In one sense, the introduction of disease state management strategies will be a victory for many payers. Self-insured employers, in particular, have tired of component management and have called for an outcomes approach to the healthcare provided their employees. Business coalitions, perhaps 125 in the U.S. today, representing millions of lives covered by managed care plans, have taken up the call. They are expecting accountability from the health plans they support with their medical benefit dollars.
Payers have listened to their employees’ concerns about access and the quality of care. It is also clear that a healthy employee is a productive employee. Employers are beginning to consider the long-term investment aspects of healthcare and healthcare expenditures. As fringe benefits rose in the early 1980s, the component management of pharmaceuticals was compelling. Generic substitution, formulary management, and rebates promised reduction in outlays, and therefore, were strategies much used by PBMs and MCOs in controlling pharmaceutical costs for employer groups.
The concepts of management direction espoused by the total quality management (TQM) and continuous quality improvement (CQ1) philosophy have fostered much discussion of the quality of medical care provided by employer-financed healthcare. Medical care report cards, clinical guidelines, and outcomes management are all part of the initial effort by payers to assess the outcomes and quality of care provided by the system. One can expect that, before the year 2000, disease management strategies mandated by payers and implemented by MCOs and PBMs will be used to control pharmaceutical expenditures and monitor outcomes.
The major pharmaceutical manufacturers confronted the managed care marketplace early on by ignoring this small market segment. More recently, these firms have relied on promotion and marketing strategies used in retail and hospital environments to respond to volume purchasers and those who command market share. These strategies worked when the managed care market was small; now it is the predominant medical care delivery system, and product-focused marketing must be reexamined. Disease state management provides an opportunity for pharmaceutical manufacturers to reconsider how they will choose to present and market their products.
With disease state management, the pharmaceutical industry is, in fact, redefining its business. The old approach of selling products (drugs) is giving way to selling results (outcomes). In the component-based approach, the pharmaceutical manufacturer was often forced into a single option: that of competing in a price/rebate war with other products in a therapeutic category. In an industry accustomed to high product margins, this strategy is successful in the short term, but not in the long term, especially when the remaining high-margin segment is getting smaller. Incorporating the pharmaceutical product into a disease management protocol provides an opportunity for positioning the firm quite differently; newer marketing programs incorporate risk sharing, direct-to-patient marketing and sales, educational marketing to caregivers, and other innovations. Managers focus on cost-effectiveness of a product in disease state management programs.

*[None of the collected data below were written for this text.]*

Lemma Next_direct_wp s o :
  Inv s (end_ s + o) -> 0 <= o <= kSlopBytes -> had_error_ s = false -> place_ s = direct ->
  wp Next s (fun n s' => n = 0 /\ wrote [] s (end_ s + o) s' o /\
    (had_error_ s' = false -> next_place s s') /\ aliasing_enabled_ s' = aliasing_enabled_ s).
Proof.
  intros (H32 & Hp & i & Ei & Hi & Hs) Ho He Epl. rewrite He, Epl in Hs.
  destruct (buffer_end_ s) as [b|] eqn:Eb; [done|]. destruct Hs as (Hend & Hz).
  unfold Next, next_place. rewrite Epl. apply wp_bind, wp_getS, wp_bind, wp_dcheck; [by rewrite He|].
  rewrite Ei, Eb. unfold kSlopBytes in *.
  assert (memory s = block i) as Em by (unfold memory; by rewrite Ei).
  apply wp_bind, load_memory_wp; [lia|lia|rewrite Em; lia|]. rewrite Em.
  set (slop := ztake 16 (zdrop (end_ s) (block i))). assert (zlen slop = 16) as Hsl by (unfold slop; zl).
  apply wp_bind, store_buffer_wp; [lia|lia|]. apply wp_bind, wp_modS, wp_ret.
  set (s3 := aim _ _ _ _). assert (stream_ s3 = Some i) as Es3 by done.
  split; [done|]. split; [|split; [by intros _|done]]. split.
  - split; [unfold s3; simpl; rewrite zlen_splice; lia|].
    split; [unfold s3; simpl; unfold kSlopBytes; lia|]. exists i. split_and!; [done|done|].
    unfold s3; simpl. rewrite He. unfold kSlopBytes. lia.
  - split; [done|]. intros Hg. split; [exact Hg|]. split.
    + rewrite app_nil_r. unfold out. rewrite Es3, Ei, Epl.
      unfold s3; cbn [place_ aim end_ buffer_ set_buffer]. unfold slop.
      rewrite ztake_slop by lia. rewrite (ztake_add (end_ s) o) by lia.
      do 3 f_equal. lia.
    + rewrite zlen_nil. unfold count, Eps.ByteCount. rewrite Es3, Ei, Eb. unfold s3; simpl.
      unfold kSlopBytes. lia.
Qed.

Practicing physicians often view the ongoing expansion of practice guidelines with cynicism and mistrust. All too often, the “guidelines” are little more than thinly veiled cost-minimization strategies,14 encouraging generic/therapeutic substitution or, in the situation of the hospitalized patient, early discharge. Over the past several years, AHCPR has devoted substantial resources to the development of prescribing/treatment guidelines. Even so, many practice guidelines are viewed as “cookbook” medicine, downplaying the role of clinical judgment in the care of the patient.3 Further guidelines development will probably be carried out in each managed care institution by a committee reflecting local practice parameters. Such a committee may also be expected to exercise an ongoing management function, overseeing providers’ implementation of the program.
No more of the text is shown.